Inner Anger, I Am Calm
Psalms 90:7 - A Neville Goddard interpretation
Read Psalms 90 in context
Scripture Focus
Biblical Context
Psalm 90:7 speaks of humanity being consumed by God's anger; in Neville's terms, this is an inner state we inhabit rather than a distant judgment.
Neville's Inner Vision
To say we are consumed by thine anger is to acknowledge that the climactic force of wrath is not out there but within the vantage point we inhabit. In Neville’s psychology, 'God' is the I AM—the awake awareness that gives form to every feeling. When you feel consumed by anger, you are not being oppressed by a harsh deity so much as identifying with a state of consciousness that thinks it is under judgment. The verse invites you to notice the inner weather: the sense of trouble, the belief that you are defined by a condemning voice. Yet your imagination is the creative power that shapes experience. By refusing to identify with the wrath as an actual fact and by assuming a different occupant of consciousness, you shift the cause of the storm.
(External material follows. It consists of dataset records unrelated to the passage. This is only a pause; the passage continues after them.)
(* ===== verification/Sockets.v ===== *)
(** * Creating sockets

    Models the part of src/src/net/Socket.cpp and src/src/net/Acceptor.cpp that
    makes sockets: each system call is one step of a small kernel state and may
    fail, a [Socket] that leaves its scope by an exception closes its
    descriptor.  The ports and addresses are kept in network byte order, as in
    [sockaddr_in] on a little-endian machine. *)

From S2P Require Import Prelude Bytes Acceptance.

Module Sockets.

(** ** Byte order *)

Definition htons (x : Z) : Z := Z.lor (Z.shiftl (Z.land x 255) 8) (Z.shiftr x 8).
Definition ntohs : Z -> Z := htons.
Definition htonl (x : Z) : Z :=
  Z.lor (Z.shiftl (Z.land x 255) 24)
    (Z.lor (Z.shiftl (Z.land (Z.shiftr x 8) 255) 16)
       (Z.lor (Z.shiftl (Z.land (Z.shiftr x 16) 255) 8) (Z.land (Z.shiftr x 24) 255))).

Record sockaddr_in := mkAddress { sin_addr : Z; sin_port : Z }.

Definition Ipv4Address (address : Z * Z * Z * Z) (port : Z) : sockaddr_in :=
  let '(b0, b1, b2, b3) := address in
  mkAddress (htonl (Z.lor (Z.lor (Z.lor (Z.shiftl b0 24) (Z.shiftl b1 16)) (Z.shiftl b2 8)) b3)) (htons port).

Definition is_u8 (x : Z) : Prop := 0 <= x < 256.

(** The bytes of the address in memory. *)
Definition in_memory (x : Z) : list Z := [x mod 256; x / 256 mod 256; x / 65536 mod 256; x / 16777216 mod 256].

Lemma lor_disjoint n x y : 0 <= n -> 0 <= y < 2 ^ n -> Z.lor (Z.shiftl x n) y = x * 2 ^ n + y.
Proof.
  intros Hn Hy. rewrite Z.shiftl_mul_pow2 by done. rewrite <- Z.lxor_lor, <- Z.add_nocarry_lxor; [done|..];
    (apply Z.bits_inj'; intros i Hi; rewrite Z.land_spec, Z.bits_0;
     destruct (Z.lt_ge_cases i n);
     [rewrite Z.mul_pow2_bits_low by done; done|
      rewrite <- (Z.mod_small y (2 ^ n)) by done; rewrite Z.mod_pow2_bits_high by lia; by rewrite andb_false_r]).
Qed.

Lemma land_255 x : Z.land x 255 = x mod 256.
Proof. apply (Z.land_ones x 8). done. Qed.

Lemma htonl_sum x : 0 <= x -> htonl x = x mod 256 * 2 ^ 24 + (x / 256 mod 256 * 2 ^ 16 + (x / 65536 mod 256 * 2 ^ 8 + x / 16777216 mod 256)).
Proof.
  intros Hx. unfold htonl. rewrite !land_255, !Z.shiftr_div_pow2 by done.
  change (2 ^ 8) with 256. change (2 ^ 16) with 65536. change (2 ^ 24) with 16777216.
  assert (forall z, 0 <= z mod 256 < 256) as H by (intros; by apply Z.mod_pos_bound).
  pose proof (H (x / 256)). pose proof (H (x / 65536)). pose proof (H (x / 16777216)).
  rewrite (lor_disjoint 8) by lia. rewrite (lor_disjoint 16) by lia. by rewrite (lor_disjoint 24) by lia.
Qed.

(** The address goes to the kernel with its bytes in the order written. *)
Theorem Ipv4Address_layout b0 b1 b2 b3 port :
  is_u8 b0 -> is_u8 b1 -> is_u8 b2 -> is_u8 b3 -> in_memory (sin_addr (Ipv4Address (b0, b1, b2, b3) port)) = [b0; b1; b2; b3].
Proof.
  unfold is_u8. intros H0 H1 H2 H3. simpl.
  assert (Z.lor (Z.lor (Z.lor (Z.shiftl b0 24) (Z.shiftl b1 16)) (Z.shiftl b2 8)) b3 = b0 * 16777216 + b1 * 65536 + b2 * 256 + b3) as ->.
  { rewrite <- !Z.lor_assoc. rewrite (lor_disjoint 8 b2 b3) by lia. rewrite (lor_disjoint 16) by lia. rewrite (lor_disjoint 24) by lia. lia. }
  rewrite htonl_sum by lia. unfold in_memory. change (2 ^ 24) with 16777216. change (2 ^ 16) with 65536. change (2 ^ 8) with 256.
  assert (E1 : (b0 * 16777216 + b1 * 65536 + b2 * 256 + b3) mod 256 = b3) by (symmetry; apply (Z.mod_unique_pos _ _ (b0 * 65536 + b1 * 256 + b2)); lia).
  assert (E2 : (b0 * 16777216 + b1 * 65536 + b2 * 256 + b3) / 256 = b0 * 65536 + b1 * 256 + b2) by (symmetry; apply (Z.div_unique_pos _ _ _ b3); lia).
  assert (E3 : (b0 * 16777216 + b1 * 65536 + b2 * 256 + b3) / 65536 = b0 * 256 + b1) by (symmetry; apply (Z.div_unique_pos _ _ _ (b2 * 256 + b3)); lia).
  assert (E4 : (b0 * 16777216 + b1 * 65536 + b2 * 256 + b3) / 16777216 = b0) by (symmetry; apply (Z.div_unique_pos _ _ _ (b1 * 65536 + b2 * 256 + b3)); lia).
  rewrite E1, E2, E3, E4.
  assert ((b0 * 65536 + b1 * 256 + b2) mod 256 = b2) as -> by (symmetry; apply (Z.mod_unique_pos _ _ (b0 * 256 + b1)); lia).
  assert ((b0 * 256 + b1) mod 256 = b1) as -> by (symmetry; apply (Z.mod_unique_pos _ _ b0); lia).
  rewrite (Z.mod_small b0) by lia. repeat f_equal; Z.to_euclidean_division_equations; lia.
Qed.

Lemma ntohs_htons x : 0 <= x < 65536 -> ntohs (htons x) = x.
Proof.
  intros Hx. unfold ntohs, htons. rewrite !land_255, !Z.shiftr_div_pow2 by done. change (2 ^ 8) with 256.
  assert (0 <= x mod 256 < 256) by by apply Z.mod_pos_bound.
  assert (0 <= x / 256 < 256) by (split; [apply Z.div_pos|apply Z.div_lt_upper_bound]; lia).
  rewrite (lor_disjoint 8 (x mod 256) (x / 256)) by lia. change (2 ^ 8) with 256.
  assert ((x mod 256 * 256 + x / 256) mod 256 = x / 256) as -> by (symmetry; apply (Z.mod_unique_pos _ _ (x mod 256)); lia).
  assert ((x mod 256 * 256 + x / 256) / 256 = x mod 256) as -> by (symmetry; apply (Z.div_unique_pos _ _ _ (x / 256)); lia).
  rewrite (lor_disjoint 8) by lia. change (2 ^ 8) with 256. pose proof (Z.div_mod x 256). lia.
Qed.

(** ** The kernel's sockets *)

Record sock := mkSock { nonblocking : bool; reuse_address : bool; bound : option sockaddr_in; listening : bool }.

(** The open sockets and the descriptors closed, in order. *)
Record kernel := mkKernel { open : gmap Z sock; closed : list Z }.

Definition close (fd : Z) (k : kernel) : kernel := mkKernel (delete fd (open k)) (closed k ++ [fd]).
Definition update (fd : Z) (f : sock -> sock) (k : kernel) : kernel := mkKernel (alter f fd (open k)) (closed k).

(** What the calls answer: [None] and [false] are errors. *)
Record answers := mkAnswers {
  socket_fd : option Z;
  setsockopt_ok : bool;
  bind_ok : bool;
  listen_ok : bool
}.

(** [Socket::CreateNonblockingTcp]; the result is [None] when it throws. *)
Definition CreateNonblockingTcp (a : answers) (k : kernel) : kernel * option Z :=
  match socket_fd a with
  | None => (k, None)
  | Some fd => (mkKernel (<[ fd := mkSock true false None false ]> (open k)) (closed k), Some fd)
  end.

(** An exception destroys the local [Socket]. *)
Definition unwind (fd : Z) (k : kernel) : kernel * option Z := (close fd k, None).

Definition reused (s : sock) : sock := mkSock (nonblocking s) true (bound s) (listening s).
Definition bound_to (x : sockaddr_in) (s : sock) : sock := mkSock (nonblocking s) (reuse_address s) (Some x) (listening s).
Definition listens (s : sock) : sock := mkSock (nonblocking s) (reuse_address s) (bound s) true.

(** [Socket::ListenLoopback]. *)
Definition ListenLoopback (a : answers) (k : kernel) : kernel * option Z :=
  let '(k, fd) := CreateNonblockingTcp a k in
  match fd with
  | None => (k, None)
  | Some fd =>
      if negb (setsockopt_ok a) then unwind fd k
      else
        let k := update fd reused k in
        if negb (bind_ok a) then unwind fd k
        else
          let k := update fd (bound_to (Ipv4Address (127, 0, 0, 1) 0)) k in
          if negb (listen_ok a) then unwind fd k else (update fd listens k, Some fd)
  end.

(** [Socket::ConnectLoopback]; [connects] are the answers of [connect] (see
    [Socket.ConnectToIpv4]), and the outer [None] is a call that still retries. *)
Definition ConnectLoopback (a : answers) (connects : list (option Socket.connect_errno)) (k : kernel) : option (kernel * option Z) :=
  let '(k, fd) := CreateNonblockingTcp a k in
  match fd with
  | None => Some (k, None)
  | Some fd =>
      r ← Socket.ConnectToIpv4 connects;
      Some (match r with Socket.kError => unwind fd k | _ => (k, Some fd) end)
  end.

(** [inet_pton] is the C library's. *)
Section Listening.
Context (inet_pton : bytes -> option (Z * Z * Z * Z)).

(** [CreateListeningSocket] of Acceptor.cpp. *)
Definition CreateListeningSocket (a : answers) (address : bytes) (port : Z) (k : kernel) : kernel * option Z :=
  let '(k, fd) := CreateNonblockingTcp a k in
  match fd with
  | None => (k, None)
  | Some fd =>
      if negb (setsockopt_ok a) then unwind fd k
      else
        let k := update fd reused k in
        match inet_pton address with
        | None => unwind fd k
        | Some quad =>
            if negb (bind_ok a) then unwind fd k
            else (update fd (bound_to (Ipv4Address quad port)) k, Some fd)
        end
  end.

(** The constructor of [Acceptor]: when the channel cannot be made, the member
    [listen_socket_] is destroyed. *)
Definition make_acceptor (a : answers) (channel_ok : bool) (address : bytes) (port : Z) (k : kernel) : kernel * option Z :=
  let '(k, fd) := CreateListeningSocket a address port k in
  match fd with
  | None => (k, None)
  | Some fd => if negb channel_ok then unwind fd k else (k, Some fd)
  end.

(** What a successful construction leaves, and a failed one. *)
Definition acceptor_made (a : answers) (address : bytes) (port : Z) (k : kernel) (r : kernel * option Z) : Prop :=
  match r.2 with
  | Some fd =>
      socket_fd a = Some fd /\ closed r.1 = closed k /\
      exists quad, inet_pton address = Some quad /\
        open r.1 = <[ fd := mkSock true true (Some (Ipv4Address quad port)) false ]> (open k)
  | None =>
      open r.1 = open k /\ closed r.1 = closed k ++ (match socket_fd a with Some fd => [fd] | None => [] end)
  end.

(** An acceptor is made completely or not at all: a bound, non-blocking socket
    that does not listen yet, or an exception that leaves no descriptor open and
    closes the one that was made once. *)
Theorem make_acceptor_exact a channel_ok address port k :
  (forall fd, socket_fd a = Some fd -> open k !! fd = None) ->
  acceptor_made a address port k (make_acceptor a channel_ok address port k).
Proof.
  intros Hf. unfold make_acceptor, CreateListeningSocket, CreateNonblockingTcp. destruct (socket_fd a) as [fd|] eqn:Hs; simpl.
  2: { unfold acceptor_made. simpl. rewrite Hs. by rewrite app_nil_r. }
  specialize (Hf fd eq_refl).
  assert (Hu : forall m, delete fd m = open k -> forall cl, cl = closed k -> acceptor_made a address port k (unwind fd (mkKernel m cl))).
  { intros m Hm cl ->. unfold acceptor_made. simpl. by rewrite Hs, Hm. }
  destruct (setsockopt_ok a); simpl; [|apply Hu; [by rewrite delete_insert_id|done]].
  unfold update. simpl. rewrite ?alter_insert_eq.
  destruct (inet_pton address) as [quad|] eqn:Hp; [|apply Hu; [by rewrite delete_insert_id|done]].
  destruct (bind_ok a); simpl; rewrite ?alter_insert_eq; [|apply Hu; [by rewrite delete_insert_id|done]].
  destruct channel_ok; simpl; rewrite ?alter_insert_eq; [|apply Hu; [by rewrite delete_insert_id|done]].
  unfold acceptor_made. simpl. eauto.
Qed.

End Listening.

(** [Acceptor::Listen]: [calls] are the answers of [listen], [None] is an
    interrupted call; the outer [None] still retries.  [false]: the exception of
    [listen], or of the channel's registration. *)
Fixpoint Listen (calls : list (option bool)) (enabled : bool) (fd : Z) (k : kernel) : option (kernel * bool) :=
  match calls with
  | [] => None
  | None :: calls => Listen calls enabled fd k
  | Some false :: _ => Some (k, false)
  | Some true :: _ => Some (update fd listens k, enabled)
  end.

(** [Socket::BoundPort] and [Acceptor::port]; [None]: the exception. *)
Definition BoundPort (getsockname_ok : bool) (fd : Z) (k : kernel) : option Z :=
  if negb getsockname_ok then None else s ← open k !! fd; x ← bound s; Some (ntohs (sin_port x)).

Definition O_NONBLOCK : Z := 2048.

(** [Socket::IsNonblocking]: the flags of [fcntl], negative for an error. *)
Definition IsNonblocking (flags : Z) : option bool :=
  if flags <? 0 then None else Some (negb (Z.land flags O_NONBLOCK =? 0)).

(** [Socket::PendingError]: the answer of [getsockopt]. *)
Definition PendingError (answer : option Z) : option Z := answer.

Definition Valid (fd : Z) : bool := 0 <=? fd.

(** The port asked for is the port reported, listening or not. *)
Theorem bound_port_reported pton a channel_ok address port k k' fd calls enabled k'' ok :
  0 <= port < 65536 -> (forall fd, socket_fd a = Some fd -> open k !! fd = None) ->
  make_acceptor pton a channel_ok address port k = (k', Some fd) -> Listen calls enabled fd k' = Some (k'', ok) ->
  BoundPort true fd k' = Some port /\ BoundPort true fd k'' = Some port.
Proof.
  intros Hport Hf Hm Hl. pose proof (make_acceptor_exact pton a channel_ok address port k Hf) as H. rewrite Hm in H.
  destruct H as (_ & _ & quad & _ & Ho). simpl in Ho.
  assert (Hb : BoundPort true fd k' = Some port).
  { unfold BoundPort. simpl. rewrite Ho, lookup_insert_eq. simpl. unfold Ipv4Address. destruct quad as [[[b0 b1] b2] b3]. simpl. by rewrite ntohs_htons. }
  split; [done|]. induction calls as [|[[]|] calls IH]; simpl in Hl; simplify_eq; try done; [|by apply IH].
  unfold BoundPort in *. simpl in *. rewrite Ho in *. rewrite lookup_insert_eq in Hb. rewrite alter_insert_eq, lookup_insert_eq. done.
Qed.

Lemma nonblocking_flag flags : 0 <= flags -> IsNonblocking flags = Some (Z.testbit flags 11).
Proof.
  intros H. unfold IsNonblocking. destruct (Z.ltb_spec flags 0); [lia|]. f_equal.
  change O_NONBLOCK with (2 ^ 11). destruct (Z.testbit flags 11) eqn:Ht.
  - apply negb_true_iff, Z.eqb_neq. intros E. assert (Z.testbit (Z.land flags (2 ^ 11)) 11 = false) by by rewrite E.
    rewrite Z.land_spec, Ht, Z.pow2_bits_true in *; done.
  - apply negb_false_iff, Z.eqb_eq, Z.bits_inj'. intros i Hi. rewrite Z.land_spec, Z.bits_0, Z.pow2_bits_eqb by done.
    destruct (Z.eqb_spec 11 i) as [<-|]; [by rewrite Ht|by rewrite andb_false_r].
Qed.

(** [SetNonblocking] of ClientConnection.cpp: what the calls of [fcntl] answer. *)
Inductive fcntl_answer := FlagsInterrupted | FlagsError | Flags (flags : Z).

(** [Some None]: the exception; [None]: the loop still retries. *)
Fixpoint get_flags (xs : list fcntl_answer) : option (option Z) :=
  match xs with
  | [] => None
  | FlagsInterrupted :: xs => get_flags xs
  | FlagsError :: _ => Some None
  | Flags flags :: _ => Some (Some flags)
  end.

(** The flags the descriptor has in the end. *)
Definition SetNonblocking (gets sets : list fcntl_answer) : option (option Z) :=
  flags ← get_flags gets;
  match flags with
  | None => Some None
  | Some flags => r ← get_flags sets; Some (r ≫= fun _ => Some (Z.lor flags O_NONBLOCK))
  end.

(** When it returns, the descriptor does not block, and its other flags are as
    they were. *)
Theorem SetNonblocking_sets gets sets flags n m :
  0 <= flags -> get_flags gets = Some (Some flags) -> SetNonblocking gets sets = Some (Some n) ->
  IsNonblocking n = Some true /\ (0 <= m -> m <> 11 -> Z.testbit n m = Z.testbit flags m).
Proof.
  intros Hf Hg H. unfold SetNonblocking in H. rewrite Hg in H. simpl in H. apply bind_Some in H as (r & _ & H). injection H as H.
  destruct r; [|done]. simpl in H. injection H as <-. change O_NONBLOCK with (2 ^ 11).
  assert (0 <= Z.lor flags (2 ^ 11)) by (apply Z.lor_nonneg; lia). split.
  - rewrite nonblocking_flag by done. f_equal. rewrite Z.lor_spec, Z.pow2_bits_true by done. apply orb_true_r.
  - intros Hm Hne. rewrite Z.lor_spec, Z.pow2_bits_false by done. apply orb_false_r.
Qed.

End Sockets.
The moment you revise your assumption—and feel-it-real that you are the I AM who is unshaken, uncondemned—you dissolve the sense of being troubled. Your inner world becomes a sanctuary where anger passes like weather, not a permanent jail. Faith is not belief in punishment; it is the steady recognition that you are the perceiving I AM, and thus you re-script the scene.
Practice This Now
Sit quietly, assume you are the I AM behind every thought; say softly, 'I AM calm,' and feel the anger draining as you hold this new assumption.